This invention relates generally to current source circuitry and more particularly to current source circuitry having relatively high output impedances.
As is known in the art, current sources have a wide range of applications in linear integrated circuits. One such current source, a so-called "Wilson current source", is described in an article entitled "A Monolithic Junction FET n-p-n Operational Amplifier" by George A. Wilson in IEEE Journal of Solid-State Circuits, December 1968. Such current source improves on a conventional current source (which has a transistor with a diode coupled between its base and emitter to provide a current flow in the collector of the transistor substantially equal to a reference current fed to the junction of the diode and the base of such transistor) by adding a second transistor having its base coupled to the collector of the first transistor and its emitter connected to the junction of the diode and the base of the first transistor. With such arrangement, the current in the collector of the second transistor is substantially equal to a reference current passing to the junction of the collector of the first transistor and the base of the second transistor.

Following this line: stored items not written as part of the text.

Lemma announce_turn s ks l p c f f' event o : tracks s ks → (size ks ≤ ALR_MAX_TRACEES)%nat →
  forks event → o_msg o = Some c → s32 c = c → ks !! c = Some f → announced f = Some f' →
  tracks (sv (fst (fst (event_stop lane (with_sv l s) p event o)))) (<[c := f']> ks).
Proof.
  intros Ht Hsize (_ & He & Hf)%forks_event Hmsg Hc32 Hc Hann. unfold event_stop. cbv zeta.
  cbn [sv with_sv]. rewrite Hmsg, Hf, He, Hc32. cbn [andb fst sv with_sv].
  destruct f; try done; injection Hann as <-.
  - by eapply tracks_add.
  - eapply tracks_same; [done| |by eapply tracks_add_known]. done.
  - by eapply tracks_add.
Qed.
Lemma startup_turn s ks l c f f' o : tracks s ks → (size ks ≤ ALR_MAX_TRACEES)%nat →
  ks !! c = Some f → first_stop f = Some f' →
  tracks (sv (fst (fst (signal_stop (with_sv l s) c SIGSTOP o)))) (<[c := f']> ks) ∧
  snd (fst (signal_stop (with_sv l s) c SIGSTOP o)) = [Cont c 0].
Proof.
  intros Ht Hsize Hc Hfirst. unfold signal_stop. cbn [sv with_sv].
  destruct f; try done; injection Hfirst as <-.
  - rewrite (untracked_find s ks c Unseen) by done. split; [|done]. by eapply tracks_add.
  - destruct (tracked_find s ks c Announced T_NEW Ht Hc eq_refl) as (i & Hi & Hst). rewrite Hi, Hst.
    rewrite bool_decide_eq_true_2, Z.eqb_refl by done. cbn [andb fst snd sv with_sv]. split; [|done].
    destruct Ht as [Hok Hreg]. destruct (reg_set s c i T_RUNNING Hok Hi) as [H1 H2]; [done|].
    split; [done|]. by rewrite H2, Hreg, (omap_insert_Some _ _ _ _ T_RUNNING).
Qed.
Lemma running_turn s ks l c f sig o : tracks s ks → ks !! c = Some f → running f →
  slots (sv (fst (fst (signal_stop (with_sv l s) c sig o)))) = slots s ∧
  (sig ≠ SIGSYS → snd (fst (signal_stop (with_sv l s) c sig o)) = [Cont c (if is_group_stop o sig then 0 else sig)]).
Proof.
  intros Ht Hc Hrun. assert (expected f = Some T_RUNNING) as He by (by destruct Hrun as [-> | ->]).
  destruct (tracked_find s ks c f _ Ht Hc He) as (i & Hi & Hst). unfold signal_stop. cbn [sv with_sv].
  rewrite Hi, Hst, bool_decide_eq_false_2 by done. cbn [andb].
  destruct (Z.eqb_spec sig SIGSYS) as [->|Hne].
  - pose proof (handle_sigsys_slots s c o) as Hs. destruct (handle_sigsys s c o) as [[s1 a] cons].
    cbn [fst] in Hs. destruct cons; [done|]. destruct (is_group_stop o SIGSYS); done.
  - by destruct (is_group_stop o sig).
Qed.
Lemma size_after_exit c f (ks : gmap Z life) : ks !! c = Some f → (size (after_exit c f ks) ≤ size ks)%nat.
Proof.
  intros Hc. destruct f; cbn [after_exit];
    first [rewrite map_size_insert_Some by eauto; done
          |rewrite map_size_delete_Some by eauto; lia].
Qed.
Lemma kstep_tracks l ks acts l' ks' : kstep l ks acts l' ks' →
  tracks (sv l) ks → (size ks ≤ ALR_MAX_TRACEES)%nat →
  tracks (sv l') ks' ∧ (size ks' ≤ ALR_MAX_TRACEES)%nat.
Proof.
  intros Hstep Ht Hsize. destruct Hstep as
    [c Hc Hroom|p c f f' pending status o l' acts v Hst Hev Hmsg Hc32 Hc Hann E
    |c f f' pending status o l' acts v Hst Hev Hsig Hc Hfirst E
    |c f pending status o l' acts v Hst Hev Hc Hrun E|c f pending status o l' acts v Hex Hc _ _ E].
  - split; [|rewrite map_size_insert_None by done; lia]. destruct Ht as [Hok Hreg]. split; [done|].
    rewrite Hreg, omap_insert_None by done. rewrite delete_id; [done|]. by rewrite lookup_omap, Hc.
  - rewrite map_size_insert_Some by eauto. split; [|done].
    apply turn_stop_cases in E as (s & kills & acts' & Hs & _ & _ & E); [|done].
    destruct (forks_event _ Hev) as (Hne & _). rewrite Hne in E.
    pose proof (announce_turn s ks l p c f f' (stop_event status) o (tracks_slots _ _ _ Hs Ht) Hsize
      Hev Hmsg Hc32 Hc Hann) as H. by rewrite <- E in H.
  - rewrite map_size_insert_Some by eauto. split; [|done].
    apply turn_stop_cases in E as (s & kills & acts' & Hs & _ & _ & E); [|done].
    rewrite Hev, Hsig in E. cbn [Z.eqb negb] in E.
    destruct (startup_turn s ks l c f f' o (tracks_slots _ _ _ Hs Ht) Hsize Hc Hfirst) as [H _].
    by rewrite <- E in H.
  - split; [|destruct (bool_decide _); [etransitivity; [by apply size_after_exit|done]|done]].
    apply turn_stop_cases in E as (s & kills & acts' & Hs & Hk & -> & E); [|done].
    assert (Detach c ∉ kills) as Hnk.
    { intros Hin. assert (Detach c ∈ resumes kills) as Hbad; [by apply list_elem_of_filter|].
      rewrite Hk in Hbad. by apply elem_of_nil in Hbad. }
    apply (tracks_slots _ _ _ Hs) in Ht. destruct (Z.eqb_spec (stop_event status) 0) as [E0|Hne]; cbn [negb] in E.
    + destruct (running_turn s ks l c f (WSTOPSIG status) o Ht Hc Hrun) as [H1 _].
      destruct (signal_stop_resumes (with_sv l s) c (WSTOPSIG status) o) as (inj & Hr & _).
      rewrite <- E in H1, Hr. cbn [fst snd] in *. rewrite bool_decide_eq_false_2.
      * by eapply tracks_slots.
      * intros [Hin|Hin]%elem_of_app; [done|]. assert (Detach c ∈ resumes acts') as Hbad; [by apply list_elem_of_filter|].
        rewrite Hr in Hbad. by apply list_elem_of_singleton in Hbad.
    + unfold event_stop in E. cbv zeta in E. cbn [sv with_sv] in E.
      rewrite (not_forks_event _ Hev) in E.
      assert (match o_msg o with Some _ => s | None => s end = s) as Em by (by destruct (o_msg o)).
      rewrite Em in E. destruct (_ && _).
      * injection E as -> -> ->. rewrite bool_decide_eq_true_2 by (apply elem_of_app; right; by left).
        cbn [sv with_sv]. by apply tracks_exit.
      * injection E as -> -> ->. rewrite bool_decide_eq_false_2; [done|].
        intros [Hin|Hin]%elem_of_app; [done|]. by apply list_elem_of_singleton in Hin.
  - split; [|etransitivity; [by apply size_after_exit|done]].
    unfold turn in E. pose proof (drain_slots (sv l) leader pending) as Hs.
    destruct (drain_pending (sv l) leader pending) as [s kills]. cbn [fst] in Hs. rewrite Hex in E.
    apply (tracks_slots _ _ _ Hs) in Ht.
    destruct (c =? leader); injection E as <- _ _; cbn [sv with_sv]; by apply tracks_exit.
Qed.
End kernel.
(* ===== verification/FakerootDb.v ===== *)
(** * The fake-root metadata table: [alr_fakeroot/alr_fakeroot_db.h]

    Every guest process maps one file, an open-addressing hash table from (device,
    inode) to the owner, mode and device number the guest believes a file has.  The
    file holds the entry layout, the hash, [fr_find] and the three writers of
    [libalr_fakeroot.c], and the proof that the table implements a finite map of bounded
    size. *)

From S2P Require Import Prelude Bytes.
From stdpp Require Import fin_maps.
Open Scope Z_scope.

(** ** Entries *)

Record alr_fr_entry := mk_entry {
  key_dev : Z; key_ino : Z;
  f_uid : Z; f_gid : Z; f_mode : Z; f_rdev_lo : Z; f_rdev_hi : Z; f_flags : Z }.
Definition zero_entry : alr_fr_entry := mk_entry 0 0 0 0 0 0 0 0.
#[export] Instance entry_inhabited : Inhabited alr_fr_entry := populate zero_entry.
Definition ALR_FR_F_HAVE_UIDGID : Z := Z.shiftl 1 0.
Definition ALR_FR_F_HAVE_MODE : Z := Z.shiftl 1 1.
Definition ALR_FR_F_HAVE_RDEV : Z := Z.shiftl 1 2.

Definition FNV_PRIME : Z := 1099511628211.
Definition FNV_BASIS : Z := 1469598103934665603.
Fixpoint fnv_loop (i : nat) (h k : Z) : Z :=
  match i with
  | O => h
  | S i => fnv_loop i (u64 (Z.lxor h (Z.land k 0xff) * FNV_PRIME)) (Z.shiftr k 8)
  end.
Definition alr_fr_hash (dev ino : Z) : Z :=
  fnv_loop 8 FNV_BASIS (Z.lxor dev (u64 (ino * FNV_PRIME))).

(** ** The search *)

Abbreviation slot_table := (list alr_fr_entry).
Definition n_slots (t : slot_table) : Z := Z.of_nat (length t).

(** The loop of [fr_find] from [n] on, with [k] iterations left: the first slot that
    holds the key or is empty. *)
Fixpoint probe_loop (t : slot_table) (i dev ino : Z) (n : Z) (k : nat) : option nat :=
  match k with
  | O => None
  | S k =>
      let j := Z.to_nat (Z.land (u64 (i + n)) (n_slots t - 1)) in
      let e := t !!! j in
      if (key_ino e =? ino) && (key_dev e =? dev) then Some j
      else if key_ino e =? 0 then Some j
      else probe_loop t i dev ino (n + 1) k
  end.
Definition probe (t : slot_table) (dev ino : Z) : option nat :=
  probe_loop t (Z.land (alr_fr_hash dev ino) (n_slots t - 1)) dev ino 0 (length t).

Definition set_key_dev (dev : Z) (e : alr_fr_entry) : alr_fr_entry :=
  mk_entry dev (key_ino e) (f_uid e) (f_gid e) (f_mode e) (f_rdev_lo e) (f_rdev_hi e)
    (f_flags e).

While this so-called "Wilson current source" is useful in a wide variety of applications, in some applications it is desirable that the current source have a relatively high output impedance, as where such current source is to be used with other transistors to provide current mirrors which "track" or "mirror" the current produced by the current source. The desirability of increasing the output impedance of the current source is to reduce the variations produced by the current source with variations in supply voltage.